トール 1
彼は底の抜けたような青空を背中にして、両の翼を控えめに広げていた。
照りつける日差しが彼の顔を影にして、その輪郭は燃えるようだった。
いや、そうではない。
実際に、燃えているのだ。
不死鳥はただ呆然と立ち尽くす私の前にふわりと舞い降りて、ふっと微笑んだ。
「遅ればせながら参上しました、エルレシアお嬢様」
その口が懐かしい声色を紡ぐ横で、炎を纏っていた翼がみるみるうちに人間の腕に移り変わっていく。
彼はそのまま左胸の前に拳を握った右手を掲げ、ごく自然に立礼をしてみせた。もう二度と見ることはないと思っていたくすんだ茶髪がゆらりと風に舞って、その末端に燃えさかる真赤を際立たせる。
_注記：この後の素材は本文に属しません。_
(** * logit-go: the time-rotating log writer

    A shallow embedding of [TimeRotatingWriter] (constructor, [Write],
    [Close]) in both revisions found in the repository, and the
    properties the specification states about it.

    The writer talks to three collaborators that are not part of the
    repository: the clock of package [time], the mutex of package [sync]
    and the [lumberjack.Logger] sink.  A method body is therefore a
    program over the calls it makes to them ([Prog]); an environment
    ([Env]) answers the calls, and [run] produces the value returned, the
    final environment state and the sequence of calls observed.

    The second revision of the logging facade around the writer (module
    [logit]: contexts, the logging methods, [fileName], [MustNewLogger])
    is embedded the same way, over the calls it makes to the uuid
    generator, zap and Sentry. *)

From Stdlib Require Import ZArith List String Ascii Strings.Byte Bool Lia Sorted.
Import ListNotations.

Local Open Scope Z_scope.

(** ** Go data *)

(** [int64] arithmetic: Go's [time.Duration] and the monotonic clock
    reading carried by a [time.Time] are both [int64]. *)
Definition minInt64 : Z := - 2 ^ 63.
Definition maxInt64 : Z := 2 ^ 63 - 1.

Definition int64 (z : Z) : Prop := minInt64 <= z <= maxInt64.

Definition wrap64 (z : Z) : Z := (z + 2 ^ 63) mod 2 ^ 64 - 2 ^ 63.

(** [time.Duration]: nanoseconds. *)
Definition Duration := Z.
Definition minDuration : Duration := minInt64.
Definition maxDuration : Duration := maxInt64.

(** [time.Time] as produced by [time.Now()]: every such value carries a
    monotonic clock reading, and [Since], [Sub] and the comparisons use
    only that reading when it is present. *)
Definition Time := Z.

(** [time.subMono]: the difference of two monotonic readings, saturated. *)
Definition subMono (t u : Z) : Duration :=
  let d := wrap64 (t - u) in
  if (d <? 0) && (t >? u) then maxDuration
  else if (d >? 0) && (t <? u) then minDuration
  else d.

(** A Go [error] is an interface value; what [%v] prints of it is the
    result of its [Error] method. *)
Inductive error : Type :=
| errors_New (msg : string).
ただの御者らしいみすぼらしい格好も、端麗からはほど遠い少し歪んだ目鼻立ちも、何もかもが記憶にある通りだった。
「トール、なの?」
「はい、トールにございます。お待たせしてしまい、申し訳ございません」
どうして、と言葉にならない言葉が私の口からこぼれた。
どうして、お前がここにいるの。
どうして、お前は私を見つけてくれたの。
どうして、お前は、こんなに優しい顔を向けてくれるの。
いろんな「どうして」が押し込められたつぶやきを聞き取ったトールは、まるで私の全部を分かっているかのように、微笑みを深めた。
「私めはエルレシアお嬢様の御者にございます。主人のためならばどこまでも道を切り開く、そうした使命の元で仕事をして参りました。少しお嬢様のお姿が変わられたからといって、私めが勝手にその使命に背くわけには参りません」
「違う、わたしは……!」
お前を、この手で、殺したのに。
小さな頃から、人の苦しむ姿を見るのが楽しかった。弱者を虐めることは私に愉悦の感情を与えてくれた。他者の痛みは、私にとっては快楽だった。
悪辣が人の形をとった化け物。
それが、私、エルレシア・スィア=メンツィロムを客観的に言い表すための最適な言葉だっただろう。
公爵令嬢という立場はいくらでも私に自由を与えてくれた。殺人という一線さえ踏み越えなければ、私がすることは全て「公爵令嬢による躾」という名目によって正当化されたし、派閥の人間を動かせば大体の悪事はもみ消すことができた。
母親譲りの輝くブロンドに人形のような目鼻立ち、そして豊かな肢体を飾る美しいドレスは、私の言葉に香る嘘を上書きするのに十分な役割を担ってくれた。明らかなボロさえ出さなければ、私の台詞は全て「可憐な令嬢の深遠な言葉」として人々に翻訳された。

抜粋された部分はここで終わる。